Task prompt. With the first line below as the start and the line containing "Definition p2' : config.Peer" as the end, copy every line between them exactly, ends included.

(Stored items)
--

(* ===== verification/RoomExample.v ===== *)
(** A room started, changed and closed: the theorems of RoomInv and Exitnat at
    concrete inputs. Two runs where the code falls short: a network that was given
    to two peers is left without an owner ([network_lost]), and a route the
    operating system refused is never asked for again ([refused_route_believed]). *)
From stdpp Require Import base gmap sets list strings.
From Stdlib Require Import ZArith Lia.
From S2P Require Import Prelude GoStrings Netip Acl AclFilter Crypto Encoding Obfs Identity Tunwrap Config Dns RoomPeers Room RoomInv Exitnat.

Open Scope Z_scope.

Module roomscenario.
Import roompeers room.

(** A device that does what it is told. *)
#[export] Instance exDevice : Device wgstate := {
  NewDevice := MkWg ∅ ∅;
  IpcSetDevice d _ := (d, true);
  IpcSet d ls := (uapi ls d, true);
  wg d := d }.
#[export] Instance exDevice_laws : DeviceLaws wgstate.
Proof. split; [done | by intros d t d' [= <-] H | by intros d ls d' [= <-]]. Qed.

#[export] Instance exCodec : dns.Codec := { dns.Start _ := None; dns.Question_ _ := None; dns.Finish _ _ _ := None }.
#[export] Instance exNet : dns.Net := { dns.udp_ask _ q := Some [q]; dns.tcp_ask _ q := Some q }.

Definition yes (t : list (call * bool)) (c : call) : bool := true.
Definition addr (a b c d : Z) : Addr := Addr4 (a * 2 ^ 24 + b * 2 ^ 16 + c * 2 ^ 8 + d).
Definition key (b : Z) : bytes := b :: zeros 31.
Definition peer (b : Z) (ips : list Prefix) : config.Peer := config.MkPeer [] (key b) (str "192.0.2.1:4790") ips 25.

Definition p2 : config.Peer := peer 2 [MkPrefix (addr 10 9 0 2) 32; MkPrefix (addr 192 168 1 0) 24].
Definition p3 : config.Peer := peer 3 [MkPrefix (addr 10 9 0 3) 32].
Definition p3' : config.Peer := peer 3 [MkPrefix (addr 10 9 0 3) 32; MkPrefix (addr 192 168 1 0) 24].

Definition p2' : config.Peer := peer 2 [MkPrefix (addr 10 9 0 2) 32].

Definition conf : config.Room :=
  config.MkRoom (str "home") (zeros 32) (MkPrefix (addr 10 9 0 1) 24) 1280 [] None [p2; p3] [] [] false false AddrZero []
    (str "home.zpt") ∅ false None ∅ [] ∅.
Definition opts : Options := MkOptions conf (key 9) false [] true 0 0.

Definition nothing : @Room wgstate :=
  MkRoom (params opts) (MkWg ∅ ∅) (tunwrap.MkDevice AddrZero PrefixZero AddrZero [] [] [] 0 0 None false false) None ∅ [] [] [] false false false
    false [] [] None None false [].
Definition room0 : Room := match Up yes (fun l => l) opts with Ok r => r | _ => nothing end.

Lemma room0_up : Up yes (fun l => l) opts = Ok room0.
Proof. vm_compute. reflexivity. Qed.

(** The node becomes a userspace exit, the timers fire, DNS goes to a member,
    this machine's traffic goes into the room; then the network behind the
    second peer moves to the third. *)
Definition ops : list (@op wgstate) :=
  [ORouter [MkPrefix (addr 192 168 7 0) 24] true; OTimer 0; OZone (Some (dns.MkZone (str "home.zpt") ∅)); ODNS [addr 10 9 0 2]; OExit true].

Definition lan : Prefix := MkPrefix (addr 192 168 1 0) 24.
Definition moved : list (@op wgstate) := ops ++ [OPeers [p2'; p3']].

Lemma ipc_fine : (CIpc, false) ∉ trace (run yes (fun l => l) room0 moved).
Proof. apply (bool_decide_unpack _). vm_compute. exact I. Qed.

Lemma lists_distinct l : l ∈ roominv.lists opts moved -> NoDup (keys_of l).
Proof.
  intros Hl. assert (l = [p2; p3] \/ l = [p2'; p3']) as [-> | ->] by (change (l ∈ [[p2; p3]; [p2'; p3']]) in Hl; set_solver);
    apply (bool_decide_unpack _); vm_compute; exact I.
Qed.

Lemma lan_once : roominv.never_shared opts moved lan.
Proof.
  intros l Hl. assert (l = [p2; p3] \/ l = [p2'; p3']) as [-> | ->] by (change (l ∈ [[p2; p3]; [p2'; p3']]) in Hl; set_solver);
    apply (bool_decide_unpack _); vm_compute; exact I.
Qed.

Lemma peers_in_sync_witness :
  let r := run yes (fun l => l) room0 moved in
  w_allowed (dev room0) !! lan = Some (key 2)
  /\ w_allowed (dev r) !! lan = Some (key 3) /\ owns (next_peers [p2'; p3']) lan (key 3)
  /\ (exists w, w_peers (dev r) !! key 2 = Some w /\ w_psk w = psk (params opts))
  /\ timers room0 = [key 2; key 3] /\ timers r = [key 3].
Proof.
  assert (roominv.learns yes (fun l => l) room0 moved) as Hl by (cbn [roominv.learns moved app ops]; repeat (split; [exact I |]); exact I).
  destruct (roominv.peers_in_sync yes (fun l => l) (fun l => reflexivity l) opts room0 ops [p2'; p3'] room0_up lists_distinct Hl ipc_fine)
    as (Hp & Ha & Hn).
  assert (w_allowed (dev (run yes (fun l => l) room0 moved)) !! lan = Some (key 3)) as H3 by (vm_compute; reflexivity).
  split; [vm_compute; reflexivity |]. split; [exact H3 |]. split; [apply (Hn lan (key 3) lan_once), H3 |].
  split; [| split; vm_compute; reflexivity].
  specialize (Hp (key 2)). replace (next_peers [p2'; p3'] !! key 2) with (Some p2') in Hp by (vm_compute; reflexivity).
  change (wg (dev (run yes (fun l => l) room0 (ops ++ [OPeers [p2'; p3']])))) with (dev (run yes (fun l => l) room0 moved)) in Hp.
  destruct (w_peers (dev (run yes (fun l => l) room0 moved)) !! key 2) as [w |]; [| destruct Hp]. exists w. split; [reflexivity | apply Hp].
Defined.

(** Two members with the same network, which is then taken from one of them:
    the other has not changed, so nothing is written for it, and nobody has the
    network any more. *)
Theorem network_lost :
  let both := [p2; p3'] in let one := [p2; p3] in
  let r := run yes (fun l => l) room0 [OPeers both; OPeers one] in
  (forall q, single one q) /\ owns (next_peers one) lan (key 2) /\ (CIpc, false) ∉ trace r /\ w_allowed (dev r) !! lan = None.
Proof.
  cbv zeta. split; [| split; [| split]].
  - intros q p p' Hp Hp' Hq Hq'. rewrite !elem_of_cons, elem_of_nil in Hp, Hp'.
    destruct Hp as [-> | [-> | []]], Hp' as [-> | [-> | []]]; try done; exfalso; unfold masked_ips in *; simpl in *;
      rewrite !elem_of_cons, elem_of_nil in *;
      repeat match goal with H : _ \/ _ |- _ => destruct H | H : False |- _ => destruct H end; subst;
      match goal with H : _ = _ |- _ => vm_compute in H; discriminate H end.
  - exists p2. split; [vm_compute; reflexivity |]. apply (bool_decide_unpack _). vm_compute. exact I.
  - apply (bool_decide_unpack _). vm_compute. exact I.
  - vm_compute. reflexivity.
Qed.

Definition busy : @Room wgstate := run yes (fun l => l) room0 ops.



(** A route the machine refused is believed, and not asked for again. *)
Definition no_route (t : list (call * bool)) (c : call) : bool := match c with CSetRoute _ true => false | _ => true end.
Theorem refused_route_believed :
  let r := run no_route (fun l => l) room0 [ORoutes [lan]; ORoutes [lan]] in
  routes r = [lan] /\ List.filter (fun c => match c with (CSetRoute _ _, _) => true | _ => false end) (trace r) = [(CSetRoute lan true, false)].
Proof. vm_compute. split; reflexivity. Qed.

(** A member's query to the exit goes to the exit's resolvers, a stranger's on a
    loopback address of this machine to the servers of the room. *)
Lemma not_open_resolver_witness :
  let sys := [MkAddrPort (addr 9 9 9 9) 53] in
  upstreams sys busy (addr 10 9 0 3) = sys
  /\ upstreams sys busy (addr 127 0 0 1) = [MkAddrPort (addr 10 9 0 2) 53]
  /\ upstreams sys room0 (addr 10 9 0 3) = []
  /\ (forall up, up ∈ (dns.exchange (upstreams sys busy) None (zeros 12) dns.UDP (addr 10 9 0 3)).1 -> up ∈ sys).
Proof.
  cbv zeta. split; [vm_compute; reflexivity |]. split; [vm_compute; reflexivity |]. split; [vm_compute; reflexivity |]. intros up Hup.
  assert (dns.exchange (upstreams [MkAddrPort (addr 9 9 9 9) 53] busy) None (zeros 12) dns.UDP (addr 10 9 0 3)
    = ([MkAddrPort (addr 9 9 9 9) 53], Some (zeros 12))) as Hx by (vm_compute; reflexivity).
  pose proof (roominv.not_open_resolver yes (fun l => l) opts room0 ops [MkAddrPort (addr 9 9 9 9) 53] None (zeros 12) dns.UDP (addr 10 9 0 3) room0_up) as H.
  cbv zeta in H. fold busy in H. rewrite Hx in H, Hup. destruct H as [H _]. specialize (H up Hup). cbn [fst] in Hup. exact Hup.
Defined.

(** A packet from 10.9.0.3 to 1.1.1.1 goes to the NAT, which may dial it. *)
Definition pkt : bytes := [69; 0; 0; 20; 0; 0; 0; 0; 64; 6; 0; 0; 10; 9; 0; 3; 1; 1; 1; 1].
Definition taken : Divert := MkDivert (Masked (MkPrefix (addr 10 9 0 1) 24)) (addr 10 9 0 1) [MkPrefix (addr 192 168 7 0) 24].

Lemma userspace_exit_witness :
  divert busy = Some taken /\ diverts taken pkt = true
  /\ (exitnat.handleTCP (exitnat.New (exitnat.room_options (par busy))) 1 (addr 10 9 0 3) (MkAddrPort (addr 1 1 1 1) 443) true true).1
     = [exitnat.EDial (MkAddrPort (addr 1 1 1 1) 443); exitnat.EAccept; exitnat.ERelay [] []]
  /\ ~ exitnat.closed_block (be (sub pkt 16 20)).
Proof.
  assert (divert busy = Some taken) as Hd by (vm_compute; reflexivity).
  assert (diverts taken pkt = true) as Ht by (vm_compute; reflexivity).
  assert (bytes_ok pkt) as Hp by (repeat constructor; unfold byte_ok; lia).
  assert ((exitnat.handleTCP (exitnat.New (exitnat.room_options (par busy))) 1 (addr 10 9 0 3) (MkAddrPort (AddrFrom4 (sub pkt 16 20)) 443) true true).1
     = [exitnat.EDial (MkAddrPort (addr 1 1 1 1) 443); exitnat.EAccept; exitnat.ERelay [] []]) as Hh by (vm_compute; reflexivity).
  split; [exact Hd |]. split; [exact Ht |]. split; [vm_compute; reflexivity |].
  destruct (exitnat.userspace_exit yes (fun l => l) opts room0 ops taken pkt (exitnat.New (exitnat.room_options (par busy))) exitnat.handleTCP 1
    (addr 10 9 0 3) 443 true true room0_up Hd Hp Ht (rtc_refl _ _) (or_introl eq_refl)) as (_ & _ & _ & _ & _ & _ & H).
  apply (H (MkAddrPort (addr 1 1 1 1) 443)). rewrite Hh. by left.
Defined.

End roomscenario.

--

Exercise response.
(* ===== verification/RoomExample.v ===== *)
(** A room started, changed and closed: the theorems of RoomInv and Exitnat at
    concrete inputs. Two runs where the code falls short: a network that was given
    to two peers is left without an owner ([network_lost]), and a route the
    operating system refused is never asked for again ([refused_route_believed]). *)
From stdpp Require Import base gmap sets list strings.
From Stdlib Require Import ZArith Lia.
From S2P Require Import Prelude GoStrings Netip Acl AclFilter Crypto Encoding Obfs Identity Tunwrap Config Dns RoomPeers Room RoomInv Exitnat.

Open Scope Z_scope.

Module roomscenario.
Import roompeers room.

(** A device that does what it is told. *)
#[export] Instance exDevice : Device wgstate := {
  NewDevice := MkWg ∅ ∅;
  IpcSetDevice d _ := (d, true);
  IpcSet d ls := (uapi ls d, true);
  wg d := d }.
#[export] Instance exDevice_laws : DeviceLaws wgstate.
Proof. split; [done | by intros d t d' [= <-] H | by intros d ls d' [= <-]]. Qed.

#[export] Instance exCodec : dns.Codec := { dns.Start _ := None; dns.Question_ _ := None; dns.Finish _ _ _ := None }.
#[export] Instance exNet : dns.Net := { dns.udp_ask _ q := Some [q]; dns.tcp_ask _ q := Some q }.

Definition yes (t : list (call * bool)) (c : call) : bool := true.
Definition addr (a b c d : Z) : Addr := Addr4 (a * 2 ^ 24 + b * 2 ^ 16 + c * 2 ^ 8 + d).
Definition key (b : Z) : bytes := b :: zeros 31.
Definition peer (b : Z) (ips : list Prefix) : config.Peer := config.MkPeer [] (key b) (str "192.0.2.1:4790") ips 25.

Definition p2 : config.Peer := peer 2 [MkPrefix (addr 10 9 0 2) 32; MkPrefix (addr 192 168 1 0) 24].
Definition p3 : config.Peer := peer 3 [MkPrefix (addr 10 9 0 3) 32].
Definition p3' : config.Peer := peer 3 [MkPrefix (addr 10 9 0 3) 32; MkPrefix (addr 192 168 1 0) 24].

Definition p2' : config.Peer := peer 2 [MkPrefix (addr 10 9 0 2) 32].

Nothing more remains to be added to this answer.